State of the Union
● President Obama’s State of the Union Address, beyond the general issues of taxes, the budget, medical reform, education, foreign policy, etc., touched on some points I found of special interest to our work at the Northwest Horticultural Council. The president supports (1) a renewed effort at comprehensive immigration reform (my evaluation of chance for success this year: improbable); (2) passage of the Free Trade Agreement with Korea (probable); and (3) agency reform and consolidation (less than probable).
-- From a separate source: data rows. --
Lemma unsetBit_in bm i : bitmap_ok bm → 0 <= i < size_ bm →
  ∃ bm', unsetBit bm i = Val (bm', test bm i) ∧ bitmap_ok bm' ∧
    size_ bm' = size_ bm ∧
    num_bits_set_ bm' = num_bits_set_ bm - (if test bm i then 1 else 0) ∧
    (∀ j, 0 <= j → test bm' j = negb (bool_decide (i = j)) && test bm j).
Proof.
  intros Hok Hi. byte_step bm i Hok Hi.
  pose proof (byte_index_range bm i Hok Hi) as Hidx.
  pose proof (Z.mod_pos_bound i 8 ltac:(lia)) as Hk.
  pose proof (clearbyte_facts b (i mod 8) Hb Hk) as [Hb' Hp].
  assert (test bm i = Z.testbit b (i mod 8)) as Htest
    by (unfold test, test_raw; by rewrite Hlk).
  unfold unsetBit. destruct (Z.ltb_spec i (size_ bm)); [|lia]. simpl.
  unfold unsetBit_raw, bits_per_bitmap_atom_. rewrite Hget. simpl.
  rewrite land_MASK_test, Htest, negb_involutive by lia.
  destruct (Z.testbit b (i mod 8)) eqn:Ht; simpl.
  - rewrite MASK_pow by lia. unfold is_byte in Hb'. rewrite (wrap_small 8) by exact Hb'.
    unfold zset. rewrite decide_True by lia. simpl.
    assert (1 <= num_bits_set_ bm) as Hpos.
    { rewrite (ok_count _ Hok).
      pose proof (popcount_range _ (Forall_insert _ _ (Z.to_nat (i / 8)) _ (ok_bytes _ Hok) Hb')) as Hr.
      rewrite (popcount_insert _ _ b) in Hr by done. lia. }
    pose proof (count_range bm Hok) as Hc. rewrite wrap_small by lia.
    eexists. split_and!; [done| |done|done|].
    + split; simpl; [by apply ok_size|by rewrite length_insert, (ok_length _ Hok)| |].
      * by apply Forall_insert; [apply ok_bytes|].
      * rewrite (popcount_insert _ _ b) by done. rewrite (ok_count _ Hok). lia.
    + intros j Hj. unfold test. simpl.
      rewrite (test_raw_insert _ _ _ b) by
        (try done; try lia; intros; rewrite !clear_bits by lia;
         repeat case_bool_decide; done).
      rewrite clear_bits by lia. repeat case_bool_decide; done.
  - exists bm. split_and!; try done; [by destruct bm|lia|].
    intros j Hj. case_bool_decide; [subst|done]. by rewrite Htest.
Qed.

Lemma getBit_in bm i : bitmap_ok bm → 0 <= i < size_ bm → getBit bm i = Val (test bm i).
Proof.
  intros Hok Hi. byte_step bm i Hok Hi.
  unfold getBit. destruct (Z.ltb_spec i (size_ bm)); [|lia]. simpl.
  unfold getBit_raw, bits_per_bitmap_atom_. rewrite Hget. simpl.
  rewrite land_MASK_test, negb_involutive by lia.
  unfold test, test_raw. by rewrite Hlk.
Qed.

Lemma out_of_range bm i : size_ bm <= i →
  getBit bm i = Err EAssert ∧ setBit bm i = Err EAssert ∧ unsetBit bm i = Err EAssert.
Proof.
  intros Hi. unfold getBit, setBit, unsetBit.
  destruct (Z.ltb_spec i (size_ bm)); [lia|done].
Qed.

#[export] Program Instance bitmap_store_laws : BitStoreLaws Bitmap := {
  bs_test := test;
  bs_ok := bitmap_ok;
}.
Next Obligation. intros b Hb. apply Hb. Qed.
Next Obligation. exact getBit_in. Qed.
Next Obligation. intros b i Hi. by apply out_of_range. Qed.
Next Obligation. exact setBit_in. Qed.
Next Obligation. intros b i Hi. by apply out_of_range. Qed.
Next Obligation. exact unsetBit_in. Qed.
Next Obligation. intros b i Hi. by apply out_of_range. Qed.

Lemma popcount_zeros n : popcount (replicate n 0) = 0.
Proof. induction n; simpl; [done|]. rewrite IHn. done. Qed.

Lemma new_ok n : 0 <= n <= 2 ^ 63 → bitmap_ok (new n) ∧ ∀ i, 0 <= i → test (new n) i = false.
Proof.
  intros Hn. split; [split; simpl; try done|].
  - rewrite length_replicate, Z2Nat.id; [done|].
    unfold BITMAP_BYTE_COUNT, bits_per_bitmap_atom_.
    destruct (0 <? n mod 8); Z.to_euclidean_division_equations; lia.
  - apply Forall_replicate. unfold is_byte. lia.
  - by rewrite popcount_zeros.
  - intros i Hi. unfold test, test_raw. simpl.
    destruct (replicate _ 0 !! _) eqn:Hr; simpl; [|apply Z.bits_0].
    apply lookup_replicate in Hr as [-> _]. apply Z.bits_0.
Qed.

(** A byte write keeps the counter equal to the number of set bits. *)
Lemma setByte_in bm n byte : bitmap_ok bm → 0 <= n → n * 8 < size_ bm → is_byte byte →
  ∃ bm', setByte bm n byte = Val bm' ∧ bitmap_ok bm' ∧ size_ bm' = size_ bm ∧
    getByte bm' n = Val byte ∧
    (∀ j, 0 <= j → test bm' j = if bool_decide (j / 8 = n) then Z.testbit byte (j mod 8)
                                 else test bm j).
Proof.
  intros Hok Hn Hr Hbyte.
  assert (n * 8 / 8 = n) as Hdiv by (rewrite Z.div_mul; lia).
  pose proof (ok_size _ Hok) as Hsz.
  destruct (byte_at bm (n * 8) Hok ltac:(lia)) as (b & Hlk & Hb & Hget).
  pose proof (byte_index_range bm (n * 8) Hok ltac:(lia)) as Hidx.
  rewrite Hdiv in *.
  assert (u64 (n * 8) = n * 8) as Hw by (apply wrap_small; lia).
  unfold setByte, bits_per_bitmap_atom_. rewrite Hw.
  destruct (Z.ltb_spec (n * 8) (size_ bm)); [|lia]. simpl. rewrite Hget. simpl.
  rewrite !BIT_COUNT_popbyte by done. simpl.
  unfold zset. rewrite decide_True by lia. simpl.
  assert (bitmap_ok (mkBitmap (size_ bm)
    (u64 (u64 (num_bits_set_ bm - popbyte b) + popbyte byte))
    (<[Z.to_nat n:=byte]> (bitmap_ bm)))) as Hok'.
  { split; simpl; [done|by rewrite length_insert, (ok_length _ Hok)| |].
    - apply Forall_insert; [apply (ok_bytes _ Hok)|done].
    - rewrite (popcount_insert _ _ b) by done.
      unfold wrap. rewrite Zplus_mod_idemp_l, (ok_count _ Hok).
      rewrite Z.mod_small; [lia|].
      pose proof (popcount_range _ (Forall_insert _ _ (Z.to_nat n) _ (ok_bytes _ Hok) Hbyte)) as Hp.
      rewrite length_insert, (popcount_insert _ _ b) in Hp by done.
      rewrite (ok_length _ Hok) in Hp. unfold BITMAP_BYTE_COUNT, bits_per_bitmap_atom_ in Hp.
      destruct (0 <? size_ bm mod 8); Z.to_euclidean_division_equations; lia. }
  eexists. split_and!; [done|done|done| |].
  - unfold getByte, bits_per_bitmap_atom_. rewrite Hw. simpl.
    destruct (Z.ltb_spec (n * 8) (size_ bm)); [|lia]. simpl.
    apply zget_Val. split; [lia|]. apply list_lookup_insert_eq. lia.
  - intros j Hj. unfold test, test_raw. simpl. case_bool_decide as Hjn.
    + rewrite Hjn, list_lookup_insert_eq by lia. done.
    + rewrite list_lookup_insert_ne; [done|].
      intros ?. apply Hjn. Z.to_euclidean_division_equations; lia.
Qed.

(** ** Refinement: a bitmap is a set of indices *)

(** What a client can ask of a bitmap. *)
Inductive op : Set :=
| OSet (i : Z)
| OUnset (i : Z)
| OGet (i : Z)
| OSetByte (n byte : Z)
| OGetByte (n : Z)
| OCount
| OFree.

(** One operation of the code, with its result as a number. *)
Definition step (bm : Bitmap) (o : op) : res (Bitmap * Z) :=
  match o with
  | OSet i => '(bm, r) ← setBit bm i; Val (bm, Z.b2z r)
  | OUnset i => '(bm, r) ← unsetBit bm i; Val (bm, Z.b2z r)
  | OGet i => r ← getBit bm i; Val (bm, Z.b2z r)
  | OSetByte n byte => bm ← setByte bm n byte; Val (bm, 0)
  | OGetByte n => r ← getByte bm n; Val (bm, r)
  | OCount => Val (bm, getNumBitsSet bm)
  | OFree => Val (bm, getNumFreeBits bm)
  end.

(** The bits of byte [n] of a set, and the set with that byte replaced. *)
Definition byte_of (s : gset Z) (n : Z) : Z :=
  foldr (λ k acc, (if decide (8 * n + k ∈ s) then 2 ^ k else 0) + acc) 0
    [0; 1; 2; 3; 4; 5; 6; 7].
Definition byte_members (n byte : Z) : gset Z :=
  list_to_set (map (Z.add (8 * n)) (filter (λ k, Z.testbit byte k = true)
    [0; 1; 2; 3; 4; 5; 6; 7])).

(** The same operation on a set of indices, for a bitmap of [n] bits. *)
Definition spec_step (n : Z) (s : gset Z) (o : op) : res (gset Z * Z) :=
  match o with
  | OSet i => _ ← kassert (i <? n); Val ({[i]} ∪ s, Z.b2z (bool_decide (i ∉ s)))
  | OUnset i => _ ← kassert (i <? n); Val (s ∖ {[i]}, Z.b2z (bool_decide (i ∈ s)))
  | OGet i => _ ← kassert (i <? n); Val (s, Z.b2z (bool_decide (i ∈ s)))
  | OSetByte k byte => _ ← kassert (k * 8 <? n);
      Val (filter (λ i, i / 8 ≠ k) s ∪ byte_members k byte, 0)
  | OGetByte k => _ ← kassert (k * 8 <? n); Val (s, byte_of s k)
  | OCount => Val (s, Z.of_nat (size s))
  | OFree => Val (s, u64 (n - Z.of_nat (size s)))
  end.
● In terms of federal agency reform, President Obama used the example of salmon. If in salt water, recovery is overseen by NOAA, an agency of the Department of Commerce. If in fresh water, recovery is overseen by NMFS, an agency of the Department of Interior. Currently the Minor Crop Farmer Alliance is working with NOAA, NMFS and the Environmental Protection Agency on how policy might be coordinated when it comes to agricultural chemicals and salmon recovery under the Endangered Species Act. Another area of likely agency reform is food safety, where jurisdiction is still split between the Department of Agriculture and the Department of Health and Human Services’ Food and Drug Administration.
● The declining importance of agriculture, in terms of national policy, was evidenced in the lack of mention of this sector in the President’s speech.
● I have attended one State of the Union speech, that of President Reagan on January 25, 1984. My ticket to the House of Representatives’ chamber was given to me by Tom Hale, then the president of the California Grape and Tree Fruit League, when we were in town for work on immigration issues. He had obtained two of the hard-to-get tickets from his local congressman, Tony Coelho, who soon afterwards served as House Majority Whip. While I cannot recall the words spoken by President Reagan that night, I vividly remember the tight security, small sitting area for visitors overlooking the chamber’s floor, and the overwhelming sense of concentrated political power; all the legislators, the president and vice-president, members of the Cabinet, justices of the Supreme Court, joint chiefs of staff, and ambassadors from other lands. All in one room, just below me.
POLITICAL FRUIT: “On the morning of Dec. 17, when other vendors say [municipal inspector] Ms. Hamdy tried to confiscate Mr. Bouazizi’s fruit, and then slapped him in the face for trying to yank back his apples, he became the hero—now the martyred hero—and she became the villain in a remarkable swirl of events in which Tunisians have risen up to topple a 23-year dictatorship and march on, demanding radical change in their government.” —The New York Times, January 22, 2011.